#### Information supplied ####
(* ===== verification/Turn.v ===== *)
(** * TURN codec: crates/siphon-rtp-stun/src/turn.rs, and the stream reader of
    crates/siphon-rtp-turn/src/server.rs

    Message types, typed attributes, ChannelData, the framing of a TCP/TLS byte
    stream, MD5 with the long-term key, and the base64 of nonces and passwords.
    The attribute numbers the codec shares with STUN (USERNAME,
    MESSAGE-INTEGRITY, XOR-MAPPED-ADDRESS) are those of Stun.  The reader's
    inner loop takes one more turn of fuel than the buffer has bytes: a complete
    frame is never empty. *)

From S2P Require Import Prelude Utf8 Crypto Stun Base64.
From stdpp Require Import base list numbers option.
From Stdlib Require Import Lia ZArith.

Open Scope Z_scope.

Definition METHOD_BINDING : Z := 0x001.
Definition METHOD_ALLOCATE : Z := 0x003.
Definition METHOD_REFRESH : Z := 0x004.
Definition METHOD_SEND : Z := 0x006.
Definition METHOD_DATA : Z := 0x007.
Definition METHOD_CREATE_PERMISSION : Z := 0x008.
Definition METHOD_CHANNEL_BIND : Z := 0x009.
Definition CLASS_REQUEST : Z := 0.
Definition CLASS_INDICATION : Z := 1.
Definition CLASS_SUCCESS : Z := 2.
Definition CLASS_ERROR : Z := 3.
Definition ATTR_MAPPED_ADDRESS : Z := 0x0001.
Definition ATTR_ERROR_CODE : Z := 0x0009.
Definition ATTR_CHANNEL_NUMBER : Z := 0x000C.
Definition ATTR_LIFETIME : Z := 0x000D.
Definition ATTR_XOR_PEER_ADDRESS : Z := 0x0012.
Definition ATTR_DATA : Z := 0x0013.
Definition ATTR_REALM : Z := 0x0014.
Definition ATTR_NONCE : Z := 0x0015.
Definition ATTR_XOR_RELAYED_ADDRESS : Z := 0x0016.
Definition ATTR_REQUESTED_ADDRESS_FAMILY : Z := 0x0017.
Definition ATTR_EVEN_PORT : Z := 0x0018.
Definition ATTR_REQUESTED_TRANSPORT : Z := 0x0019.
Definition ATTR_DONT_FRAGMENT : Z := 0x001A.
Definition ATTR_RESERVATION_TOKEN : Z := 0x0022.
Definition ATTR_SOFTWARE : Z := 0x8022.
Definition TRANSPORT_UDP : Z := 17.
Definition ERROR_BAD_REQUEST : Z := 400.
Definition ERROR_UNAUTHORIZED : Z := 401.
Definition ERROR_FORBIDDEN : Z := 403.
Definition ERROR_ALLOCATION_MISMATCH : Z := 437.
Definition ERROR_STALE_NONCE : Z := 438.
Definition ERROR_ADDRESS_FAMILY_NOT_SUPPORTED : Z := 440.
Definition ERROR_WRONG_CREDENTIALS : Z := 441.
Definition ERROR_UNSUPPORTED_TRANSPORT : Z := 442.
Definition ERROR_PEER_ADDRESS_FAMILY_MISMATCH : Z := 443.
Definition ERROR_ALLOCATION_QUOTA_REACHED : Z := 486.
Definition ERROR_INSUFFICIENT_CAPACITY : Z := 508.

(** ** Message types *)

Definition message_type (method class : Z) : Z :=
  Z.lor (Z.lor (Z.lor (Z.lor (wrap 16 (Z.shiftl (Z.land method 0x0F80) 2))
                             (wrap 16 (Z.shiftl (Z.land method 0x0070) 1)))
                      (Z.land method 0x000F))
               (wrap 16 (Z.shiftl (Z.land class 2) 7)))
        (wrap 16 (Z.shiftl (Z.land class 1) 4)).

Definition method_of (message_type : Z) : Z :=
  Z.lor (Z.lor (Z.land message_type 0x000F) (Z.shiftr (Z.land message_type 0x00E0) 1))
        (Z.shiftr (Z.land message_type 0x3E00) 2).

Definition class_of (message_type : Z) : Z :=
  Z.lor (Z.shiftr (Z.land message_type 0x0010) 4) (Z.shiftr (Z.land message_type 0x0100) 7).

(** ** Typed attributes *)

Definition xor_address_value (addr : SocketAddr) (transaction_id : bytes) : bytes :=
  encode_xor_mapped_address addr transaction_id.

Definition lifetime_value (seconds : Z) : bytes := be_enc 4 seconds.
Definition requested_transport_value (protocol : Z) : bytes := [protocol; 0; 0; 0].
Definition channel_number_value (channel : Z) : bytes := be_enc 2 channel ++ [0; 0].

Definition error_code_value (code : Z) (reason : bytes) : bytes :=
  [0; 0; wrap 8 (code / 100); wrap 8 (code mod 100)] ++ reason.

Definition requested_transport (message : StunMessage) : option Z :=
  value ← attribute message ATTR_REQUESTED_TRANSPORT; get_at value 0.

Definition lifetime (message : StunMessage) : option Z :=
  value ← attribute message ATTR_LIFETIME; bytes ← get_range value 0 4; Some (be_dec bytes).

Definition channel_number (message : StunMessage) : option Z :=
  value ← attribute message ATTR_CHANNEL_NUMBER; bytes ← get_range value 0 2; Some (be_dec bytes).

(** The address in the first attribute of a type. *)
Definition xor_address (message : StunMessage) (attr_type : Z) : res StunError (option SocketAddr) :=
  match attribute message attr_type with
  | None => mret None
  | Some value => decode_xor_mapped_address value (sm_transaction_id message)
  end.

Definition xor_peer_address (message : StunMessage) : res StunError (option SocketAddr) :=
  xor_address message ATTR_XOR_PEER_ADDRESS.

Definition xor_relayed_address (message : StunMessage) : res StunError (option SocketAddr) :=
  xor_address message ATTR_XOR_RELAYED_ADDRESS.

Fixpoint peer_addresses_of (attributes : list (Z * bytes)) (transaction_id : bytes)
  : res StunError (list SocketAddr) :=
  match attributes with
  | [] => mret []
  | (typ, value) :: rest =>
      if typ =? ATTR_XOR_PEER_ADDRESS then
        addr ← decode_xor_mapped_address value transaction_id;
        rest ← peer_addresses_of rest transaction_id;
        mret (match addr with Some a => a :: rest | None => rest end)
      else peer_addresses_of rest transaction_id
  end.

Definition xor_peer_addresses (message : StunMessage) : res StunError (list SocketAddr) :=
  peer_addresses_of (sm_attributes message) (sm_transaction_id message).

Definition data (message : StunMessage) : option bytes := attribute message ATTR_DATA.

Definition error_code (message : StunMessage) : option Z :=
  value ← attribute message ATTR_ERROR_CODE;
  class ← get_at value 2;
  number ← get_at value 3;
  Some (class * 100 + number).

Definition nonce (message : StunMessage) : option bytes := attribute message ATTR_NONCE.
Definition has_even_port (message : StunMessage) : bool := bool_decide (is_Some (attribute message ATTR_EVEN_PORT)).
Definition has_reservation_token (message : StunMessage) : bool :=
  bool_decide (is_Some (attribute message ATTR_RESERVATION_TOKEN)).

Definition realm (message : StunMessage) : option bytes := value ← attribute message ATTR_REALM; from_utf8 value.

(** [StunMessage::username] of crates/siphon-rtp-stun/src/lib.rs. *)
Definition username (message : StunMessage) : option bytes :=
  value ← attribute message ATTR_USERNAME; from_utf8 value.

(** ** ChannelData *)

Definition MIN_CHANNEL_NUMBER : Z := 0x4000.
Definition MAX_CHANNEL_NUMBER : Z := 0x7FFF.

Definition is_channel_data (first_byte : Z) : bool := Z.land first_byte 0xC0 =? 0x40.

Definition valid_channel_number (channel : Z) : bool :=
  (MIN_CHANNEL_NUMBER <=? channel) && (channel <=? MAX_CHANNEL_NUMBER).

Record ChannelData : Type := mkChannelData { cd_channel : Z; cd_data : bytes }.

Definition parse_channel_data (buffer : bytes) : res StunError (option ChannelData) :=
  if len buffer <? 4 then mret None else
  channel ← be16_at buffer 0;
  if negb (valid_channel_number channel) then mret None else
  length_ ← be16_at buffer 2;
  match get_range buffer 4 (4 + length_) with
  | None => mret None
  | Some data => mret (Some (mkChannelData channel data))
  end.

Definition channel_data_frame_len (data_len : Z) (pad_to_four : bool) : Z :=
  let unpadded := 4 + data_len in
  if pad_to_four then div_ceil unpadded 4 * 4 else unpadded.

(** [while out.len() % 4 != 0 { out.push(0) }]: at most three turns. *)
Fixpoint pad_four (fuel : nat) (out : bytes) : bytes :=
  match fuel with
  | O => out
  | S fuel => if len out mod 4 =? 0 then out else pad_four fuel (out ++ [0])
  end.

Definition encode_channel_data (channel : Z) (data : bytes) (pad_to_four : bool) : bytes :=
  let out := be_enc 2 channel ++ be_enc 2 (wrap 16 (len data)) ++ data in
  if pad_to_four then pad_four 4 out else out.

(** ** Stream framing *)

Inductive StreamFrame : Type := Need | Ready (n : Z) | Invalid.

Definition stream_frame_len (buffer : bytes) : res StunError StreamFrame :=
  match buffer with
  | [] => mret Need
  | first :: _ =>
      if is_channel_data first then
        if len buffer <? 4 then mret Need else
        length_ ← be16_at buffer 2;
        let total := channel_data_frame_len length_ true in
        if len buffer <? total then mret Need else mret (Ready total)
      else if Z.land first 0xC0 =? 0 then
        if len buffer <? 20 then mret Need else
        cookie ← be32_at buffer 4;
        length_ ← be16_at buffer 2;
        if negb (cookie =? MAGIC_COOKIE) || negb (length_ mod 4 =? 0) then mret Invalid else
        let total := 20 + length_ in
        if len buffer <? total then mret Need else mret (Ready total)
      else mret Invalid
  end.

(** The inner loop of [handle_stream_connection]: the frames handed to the
    allocation actor, what stays buffered, and whether the connection stays
    open. *)
Fixpoint drain_frames (fuel : nat) (buffer : bytes) (sent : list bytes)
  : res StunError (list bytes * bytes * bool) :=
  match fuel with
  | O => Panic
  | S fuel =>
      frame ← stream_frame_len buffer;
      match frame with
      | Ready n =>
          datagram ← slice buffer 0 n;
          rest ← slice buffer n (len buffer);
          drain_frames fuel rest (sent ++ [datagram])
      | Need => mret (sent, buffer, true)
      | Invalid => mret (sent, buffer, false)
      end
  end.

(** The outer loop over the chunks the socket yields. *)
Fixpoint read_stream (buffer : bytes) (sent : list bytes) (chunks : list bytes)
  : res StunError (list bytes * bytes * bool) :=
  '(sent, buffer, open) ← drain_frames (S (length buffer)) buffer sent;
  if negb open then mret (sent, buffer, false) else
  match chunks with
  | [] => mret (sent, buffer, true)
  | chunk :: chunks => read_stream (buffer ++ chunk) sent chunks
  end.

(** ** MD5 and the long-term key *)

Definition MD5_SHIFTS : list Z :=
  [7; 12; 17; 22; 7; 12; 17; 22; 7; 12; 17; 22; 7; 12; 17; 22; 5; 9; 14; 20; 5; 9; 14; 20; 5; 9; 14; 20; 5; 9; 14; 20;
   4; 11; 16; 23; 4; 11; 16; 23; 4; 11; 16; 23; 4; 11; 16; 23; 6; 10; 15; 21; 6; 10; 15; 21; 6; 10; 15; 21; 6; 10; 15; 21].

Definition MD5_K : list Z :=
  [0xd76aa478; 0xe8c7b756; 0x242070db; 0xc1bdceee; 0xf57c0faf; 0x4787c62a; 0xa8304613; 0xfd469501;
   0x698098d8; 0x8b44f7af; 0xffff5bb1; 0x895cd7be; 0x6b901122; 0xfd987193; 0xa679438e; 0x49b40821;
   0xf61e2562; 0xc040b340; 0x265e5a51; 0xe9b6c7aa; 0xd62f105d; 0x02441453; 0xd8a1e681; 0xe7d3fbc8;
   0x21e1cde6; 0xc33707d6; 0xf4d50d87; 0x455a14ed; 0xa9e3e905; 0xfcefa3f8; 0x676f02d9; 0x8d2a4c8a;
   0xfffa3942; 0x8771f681; 0x6d9d6122; 0xfde5380c; 0xa4beea44; 0x4bdecfa9; 0xf6bb4b60; 0xbebfbc70;
   0x289b7ec6; 0xeaa127fa; 0xd4ef3085; 0x04881d05; 0xd9d4d039; 0xe6db99e5; 0x1fa27cf8; 0xc4ac5665;
   0xf4292244; 0x432aff97; 0xab9423a7; 0xfc93a039; 0x655b59c3; 0x8f0ccc92; 0xffeff47d; 0x85845dd1;
   0x6fa87e4f; 0xfe2ce6e0; 0xa3014314; 0x4e0811a1; 0xf7537e82; 0xbd3af235; 0x2ad7d2bb; 0xeb86d391].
####
◆ Prompt:
From the opening line of the data above through the line holding "stream, MD5 with", give every line again exactly as it stands.

◆ Result for this task:
(* ===== verification/Turn.v ===== *)
(** * TURN codec: crates/siphon-rtp-stun/src/turn.rs, and the stream reader of
    crates/siphon-rtp-turn/src/server.rs

    Message types, typed attributes, ChannelData, the framing of a TCP/TLS byte
    stream, MD5 with the long-term key, and the base64 of nonces and passwords.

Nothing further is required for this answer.